Promotions within the workplace should be relatively simple. Your boss would notice that you’re ready to advance to the next rung of the career ladder, identifying your potential, and finding a position suitable for your talents.
Unfortunately, in most cases, promotions are not quite so simple. You can work hard, do all you can to impress your boss, and hope that your quality of work will allow you to stand out from the crowd – but you’ve yet to be offered the promotion you want.
Exploring your next steps
Often, workers who find themselves waiting for an offer of a promotion begin to feel disheartened. They wait, and wait, and wait – and eventually, decide that their boss is never going to notice what they have to offer, so they begin to look for other jobs.

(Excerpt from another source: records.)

Lemma copied_wf : fs_wf g.
Proof.
  destruct (wf_root f Hwf) as (rd & Hrd & Hrdir & Hrpar). split.
  - destruct (cp_node _ _ Hc _ _ (cp_root _ _ Hc)) as (nd & cd & Hnd & Hcd & Hsame & Hpar & _). simplify_eq.
    destruct (Hpar Hrdir) as (d & pc & Hd & Hpc & Hcp). rewrite Hrpar in Hd. simplify_eq.
    rewrite (cp_root _ _ Hc) in Hpc. simplify_eq. exists cd. split_and!; [done|by rewrite (isDir_same _ _ Hsame)|done].
  - apply (cp_fresh _ _ Hc).
  - intros c cd b y (n & nd & Hn & Hnd & _ & _ & He)%copied_node Hb.
    destruct (copied_entry _ _ _ _ He Hb) as (x & _ & Hx).
    destruct (cp_node _ _ Hc x y Hx) as (_ & yd & _ & Hyd & _). by exists yd.
  - intros c cd (n & nd & Hn & Hnd & Hsame & _)%copied_node Hd. rewrite (isDir_same _ _ Hsame) in Hd.
    by apply Hsame.
  - intros c cd (n & nd & Hn & Hnd & Hsame & Hpar & _)%copied_node Hd. rewrite (isDir_same _ _ Hsame) in Hd.
    destruct (Hpar Hd) as (d & pc & Hdp & Hpc & Hcp). exists pc.
    destruct (cp_node _ _ Hc d pc Hpc) as (dn & pd & Hdn & Hpd & Hs2 & _). exists pd. split_and!; [done..|].
    rewrite (isDir_same _ _ Hs2). destruct (wf_dir f Hwf n nd Hnd Hd) as (q & qn & ? & ? & ?). congruence.
  - intros c cd (n & nd & Hn & Hnd & Hsame & _)%copied_node Hd. rewrite (isDir_same _ _ Hsame) in Hd.
    apply (copied_rooted n); [by apply (wf_rooted f Hwf n nd)|done].
  - intros c cd b y (n & nd & Hn & Hnd & _ & _ & He)%copied_node Hb.
    destruct (copied_entry _ _ _ _ He Hb) as (x & Hx & _). by apply (wf_name f Hwf n nd b x).
  - intros c cd b y yd (n & nd & Hn & Hnd & _ & _ & He)%copied_node Hb Hyd Hd.
    destruct (copied_entry _ _ _ _ He Hb) as (x & Hbx & Hx).
    destruct (cp_node _ _ Hc x y Hx) as (xd & yd' & Hxd & Hyd' & Hsame & Hpar & _). simplify_eq.
    rewrite (isDir_same _ _ Hsame) in Hd. destruct (wf_up f Hwf n nd b x xd Hnd Hbx Hxd Hd) as [Hup Hne].
    destruct (Hpar Hd) as (d & pc & ? & ? & ?). split; [congruence|]. intros ->. apply Hne.
    by apply (cp_inj _ _ Hc x (fs_root f) (fs_root g)), (cp_root _ _ Hc).
  - intros c cd b b' y yd (n & nd & Hn & Hnd & _ & _ & He)%copied_node Hb Hb' Hyd Hd.
    destruct (copied_entry _ _ _ _ He Hb) as (x & Hbx & Hx).
    destruct (copied_entry _ _ _ _ He Hb') as (x' & Hbx' & Hx').
    assert (x' = x) as -> by by apply (cp_inj _ _ Hc x' x y).
    destruct (cp_node _ _ Hc x y Hx) as (xd & yd' & Hxd & Hyd' & Hsame & _). simplify_eq.
    rewrite (isDir_same _ _ Hsame) in Hd. by apply (wf_one f Hwf n nd b b' x xd).
Qed.

Lemma copied_ok : fs_ok g ∧ orphan_files g.
Proof.
  split; [split; [apply copied_wf|]|].
  - intros c cd (n & nd & Hn & Hnd & Hsame & _)%copied_node. apply Hsame.
  - intros c cd (n & nd & Hn & Hnd & Hsame & _)%copied_node Hd. rewrite (isDir_same _ _ Hsame) in Hd.
    by apply Hsame.
Qed.

(** ** Names mean the same in both *)
Definition res_rel {A B} (R : A → B → Prop) (r : result A) (r' : result B) : Prop :=
  match r, r' with
  | Ok a, Ok b => R a b
  | Err e, Err e' => e = e'
  | Panic, Panic => True
  | _, _ => False
  end.

Definition cur_rel (x y : option nat) : Prop :=
  match x, y with Some n, Some c => K !! n = Some c | None, None => True | _, _ => False end.

Lemma walk_copied parts cur cur' : orphan_files f → cur_rel cur cur' →
  res_rel cur_rel (walk f cur parts) (walk g cur' parts).
Proof.
  intros Ho. revert cur cur'. induction parts as [|p parts IH]; intros cur cur' Hcur; [done|].
  cbn [walk]. case_decide; [by apply IH|].
  assert (cur = Some (fs_root f) ↔ cur' = Some (fs_root g)) as Hroot.
  { pose proof (cp_root _ _ Hc) as Hr. destruct cur as [n|], cur' as [c|]; try done. simpl in Hcur.
    split; intros [= ->]; [congruence|]. f_equal. by apply (cp_inj _ _ Hc n _ (fs_root g)). }
  destruct cur as [n|], cur' as [c|]; try done; simpl in Hcur; cbn [mbind option_bind].
  - destruct (cp_node _ _ Hc n c Hcur) as (nd & cd & Hnd & Hcd & Hsame & Hpar & He). rewrite Hnd, Hcd.
    rewrite (isDir_same _ _ Hsame). case_decide as Hdd.
    + destruct (decide (Some n = Some (fs_root f))) as [E|E], (decide (Some c = Some (fs_root g))) as [E'|E'];
        [done|naive_solver..|]. apply IH. destruct (isDir nd) eqn:Hd.
      * destruct (Hpar eq_refl) as (d & pc & -> & ? & ->). done.
      * rewrite (Ho n nd Hnd Hd). destruct Hsame as (_ & _ & _ & _ & Hfile). by rewrite (proj2 (Hfile Hd)).
    + destruct (isDir nd); simpl; [|done]. specialize (He p). destruct (n_entries nd !! p) as [x|].
      * destruct He as (y & Hy & ->). by apply IH.
      * by rewrite He.
  - case_decide; [|done]. by rewrite !decide_False by done.
Qed.

Lemma resolve_copied name : orphan_files f →
  res_rel (λ n c, K !! n = Some c) (resolve f (fs_root f) name) (resolve g (fs_root g) name).
Proof.
  intros Ho. unfold resolve. destruct (IsAbs name); [done|].
  pose proof (walk_copied (split_slash name) (Some (fs_root f)) (Some (fs_root g)) Ho (cp_root _ _ Hc)) as Hw.
  destruct (walk f _ _) as [[n|]| |], (walk g _ _) as [[c|]| |]; simpl in *; try done.
  destruct (cp_node _ _ Hc n c Hw) as (nd & cd & Hnd & Hcd & Hsame & _). rewrite Hnd, Hcd.
  rewrite (isDir_same _ _ Hsame). by case_match.
Qed.
End finished.
End copy.

(** ** Opening *)
Lemma walk_no_dotdot f parts c n :
  fs_wf f → Forall (λ p, p ≠ "..") parts → fs_heap f !! c = Some n →
  match walk f (Some c) parts with
  | Ok (Some c') => is_Some (fs_heap f !! c')
  | Ok None | Panic => False
  | Err _ => True
  end.
Proof.
  intros Hwf. revert c n. induction parts as [|p parts IH]; intros c n Hp Hn; [by exists n|].
  apply Forall_cons in Hp as [Hpp Hp]. cbn [walk]. case_decide; [by apply (IH c n)|].
  rewrite decide_False by done. cbn [mbind option_bind]. rewrite Hn.
  destruct (isDir n); simpl; [|done]. destruct (n_entries n !! p) as [x|] eqn:Hx; [|done].
  destruct (wf_child f Hwf c n p x Hn Hx) as [xn Hxn]. by apply (IH x xn).
Qed.

Lemma ValidPath_parts name : ValidPath name = true → Forall (λ p, p ≠ "..") (split_slash name).
Proof.
  unfold ValidPath. intros [_ [->%bool_decide_eq_true|Hall]%orb_prop]%andb_prop.
  - by repeat constructor.
  - rewrite forallb_forall in Hall. apply Forall_forall. intros p Hp%list_elem_of_In.
    specialize (Hall p Hp). apply negb_true_iff, bool_decide_eq_false in Hall. naive_solver.
Qed.

Lemma resolve_valid f name : fs_wf f → ValidPath name = true → resolve f (fs_root f) name ≠ Panic.
Proof.
  intros Hwf Hv. unfold resolve. destruct (IsAbs name); [done|].
  destruct (wf_root f Hwf) as (rd & Hrd & _).
  pose proof (walk_no_dotdot f _ (fs_root f) rd Hwf (ValidPath_parts name Hv) Hrd) as Hw.
  destruct (walk f _ _) as [[c|]| |]; simpl; try done. destruct Hw as [n ->]. by case_match.
Qed.

(** * Properties *)
Lemma reachable_fs maxAlloc now f : reachable (λ f, f = fs_New now) (fs_step maxAlloc) f → fs_ok f ∧ orphan_files f.
Proof.
  apply (reachable_inv _ _ (λ f, fs_ok f ∧ orphan_files f)).
  - intros f0 ->. split; [apply fs_New_ok|apply orphan_New].
  - intros f0 f1 _ [Hok Ho] Hstep. split; [by apply (fs_step_ok maxAlloc f0)|by apply (orphan_step maxAlloc f0)].
Qed.

(** C30. Cloning a filesystem always succeeds and yields the same tree: the copy is
    well formed, every name leads in it to a node with the mode, time, bytes and
    entries of the one it leads to in the original, or fails in the same way,
    and two names lead to one node in the copy exactly when they do in the
    original, so hard links are preserved. *)
Theorem clone_same_tree order extra maxAlloc now (f : FS) :
  (∀ m, order m ≡ₚ map_to_list m) → reachable (λ f, f = fs_New now) (fs_step maxAlloc) f →
  ∃ g, Clone order extra (S (size (fs_heap f))) f = Some g ∧ fs_wf g ∧ slices_ok g ∧
    (∀ name, res_rel (λ p q, ∃ nd cd, fs_heap f !! p = Some nd ∧ fs_heap g !! q = Some cd ∧
         n_mode cd = n_mode nd ∧ n_modTime cd = n_modTime nd ∧
         d_bytes (n_data cd) = d_bytes (n_data nd) ∧ dom (n_entries cd) = dom (n_entries nd))
       (resolve f (fs_root f) name) (resolve g (fs_root g) name)) ∧
    ∀ name name' p p' q q',
      resolve f (fs_root f) name = Ok p → resolve f (fs_root f) name' = Ok p' →
      resolve g (fs_root g) name = Ok q → resolve g (fs_root g) name' = Ok q' → p = p' ↔ q = q'.
Proof.
  intros Hord [[Hwf Hs] Ho]%reachable_fs.
  destruct (Clone_copied order extra Hord f Hwf Hs) as (K & g & Hcl & Hc).
  destruct (copied_ok f Hwf K g Hc) as [[Hwf' Hs'] _].
  exists g. split_and!; [done..| |].
  - intros name. pose proof (resolve_copied f K g Hc name Ho) as Hr.
    destruct (resolve f _ _) as [n| |], (resolve g _ _) as [c| |]; simpl in *; try done.
    destruct (cp_node _ _ _ Hc n c Hr) as (nd & cd & Hnd & Hcd & (Hm & Ht & _ & Hb & _) & _ & He).
    exists nd, cd. split_and!; try done. apply set_eq. intros b. rewrite !elem_of_dom. specialize (He b).
    destruct (n_entries nd !! b); [|by rewrite He]. destruct He as (y & _ & ->). split; by eexists.
  - intros name name' p p' q q' Hp Hp' Hq Hq'.
    pose proof (resolve_copied f K g Hc name Ho) as Hr. pose proof (resolve_copied f K g Hc name' Ho) as Hr'.
    rewrite Hp, Hq in Hr. rewrite Hp', Hq' in Hr'. simpl in *.
    split; [intros ->; congruence|]. intros ->. by apply (cp_inj _ _ _ Hc p p' q').
Qed.

(** [demo_fs] with a second link to its file. *)
Definition demo_links : FS := (LinkAt (root_file demo_fs) "base/1/2619" (Some (root_file demo_fs)) "base/2619" 5 demo_fs).2.

Lemma demo_links_reachable maxAlloc : reachable (λ f, f = fs_New 1) (fs_step maxAlloc) demo_links.
Proof.
  destruct (demo_fs_reachable maxAlloc) as (f0 & H0 & Hs). exists f0. split; [done|].
  eapply rtc_r; [exact Hs|].
  apply (st_link maxAlloc (root_file demo_fs) "base/1/2619" (Some (root_file demo_fs)) "base/2619" 5 demo_fs).
Qed.

Lemma clone_same_tree_witness :
  ∃ g, Clone map_to_list (λ _, 3) (S (size (fs_heap demo_links))) demo_links = Some g ∧ fs_wf g ∧
    resolve g (fs_root g) "base/1/2619" = resolve g (fs_root g) "base/2619".
Proof.
  destruct (clone_same_tree map_to_list (λ _, 3) 0 1 demo_links) as (g & Hg & Hwf & _);
    [done|apply demo_links_reachable|].
  exists g. split; [exact Hg|]. split; [exact Hwf|].
  assert (Some g = Clone map_to_list (λ _, 3) (S (size (fs_heap demo_links))) demo_links) as E by (symmetry; exact Hg).
  vm_compute in E. injection E as ->. vm_compute. reflexivity.
Defined.

(** Opening a valid path never panics, whatever files and directories there
    are: what [..] after a regular file does to the other operations cannot
    happen, and an invalid path is refused. *)
Theorem open_never_panics fsid name now (f : FS) :
  fs_wf f → (Open fsid name now f).1 ≠ Panic ∧
    (ValidPath name = false → Open fsid name now f = (Err F_EINVAL, f)) ∧ (Open fsid name now f).2 = f.
Proof.
  intros Hwf. unfold Open. destruct (ValidPath name) eqn:Hv; simpl; [|by split_and!].
  split_and!; [|done|]; unfold OpenAt, open_node; simpl.
  - pose proof (resolve_valid f name Hwf Hv) as Hr.
    destruct (resolve f (fs_root f) name) as [p| |] eqn:E; simpl; [|done..].
    destruct (resolve_Ok f _ _ _ E) as [nd ->]. by destruct (isDir nd).
  - destruct (resolve f (fs_root f) name) as [p| |]; simpl; [|done..].
    destruct (fs_heap f !! p) as [nd|]; [|done]. by destruct (isDir nd).
Qed.

Lemma open_never_panics_witness :
  (Open 0 "base/1/2619" 9 demo_fs).1 ≠ Panic ∧ (Open 0 "base/../x" 9 demo_fs).1 = Err F_EINVAL.
Proof.
  split; [|vm_compute; reflexivity]. apply (open_never_panics 0 "base/1/2619" 9 demo_fs).
  apply (reachable_fs 0 1 demo_fs (demo_fs_reachable 0)).
Defined.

While there is a chance that starting a new job hunt and looking elsewhere is the right choice for you also, it’s worth considering whether your boss actually knows you are looking for a promotion. Have you explicitly stated that you’re hoping to advance? If not, then there’s a strong chance that your boss simply doesn’t know – which means you’re going to have to tell them.
Preparing to tell your boss you’re hoping for a promotion
Before we discuss how you can tell your boss, it’s helpful to take a moment to evaluate your resumé first and foremost – and, in particular, how different your resumé is compared to when your boss first gave you your job. In order to strengthen your request for promotion, ideally, your resumé now needs to be stronger; perhaps you’ve learned a new skill on the job, undertaken an online MBA accredited course, or awards you have won during your time with the company – whatever it is, this will become essential when discussing the possibility of promotion with your boss.
However, if you study your resumé and find very few differences, don’t worry – you are still fully entitled to ask for a promotion. Rather than focusing on new skills, you should look to discuss your work ethic and how you have utilized your pre-existing skills to perform well in your current role.
When you know whether you will be focusing on new skills, or focusing on how your pre-existing skills have allowed you to perform well in your current role, you can then request a one-to-one meeting with your boss.
Your strategy for the meeting
When the meeting day arrives, all you have to focus on is achieving two goals:
- Informing your boss that you are hoping for a promotion in future; simple, direct, and to the point
- Explaining to your boss why you feel you are ready for a promotion; this is where you can discuss skills you have gained since joining the company, or focus on your performance in your existing role
Really, that’s it, that’s all you need to say: “I’m hoping for a promotion, and here’s why.” These two statements cover everything your boss needs to know, so there’s no need to say more.
What happens next?
There’s really no way of knowing what will happen when you have said your piece, so the best advice is simply to manage your expectations. It may be nice to think that your boss will immediately offer you a promotion, or say they will look into it, but sometimes doing so is entirely out of their control – so it’s best to just settle for knowing that your boss is aware that you want a promotion, and why you deserve it. Even if there is no immediate offer forthcoming, your hopes are now out in the open, and you have done all you can to make a strong, convincing case for yourself.
Hopefully, following the above advice will result in the promotion you deserve, and allow you to advance your career to its next level – good luck!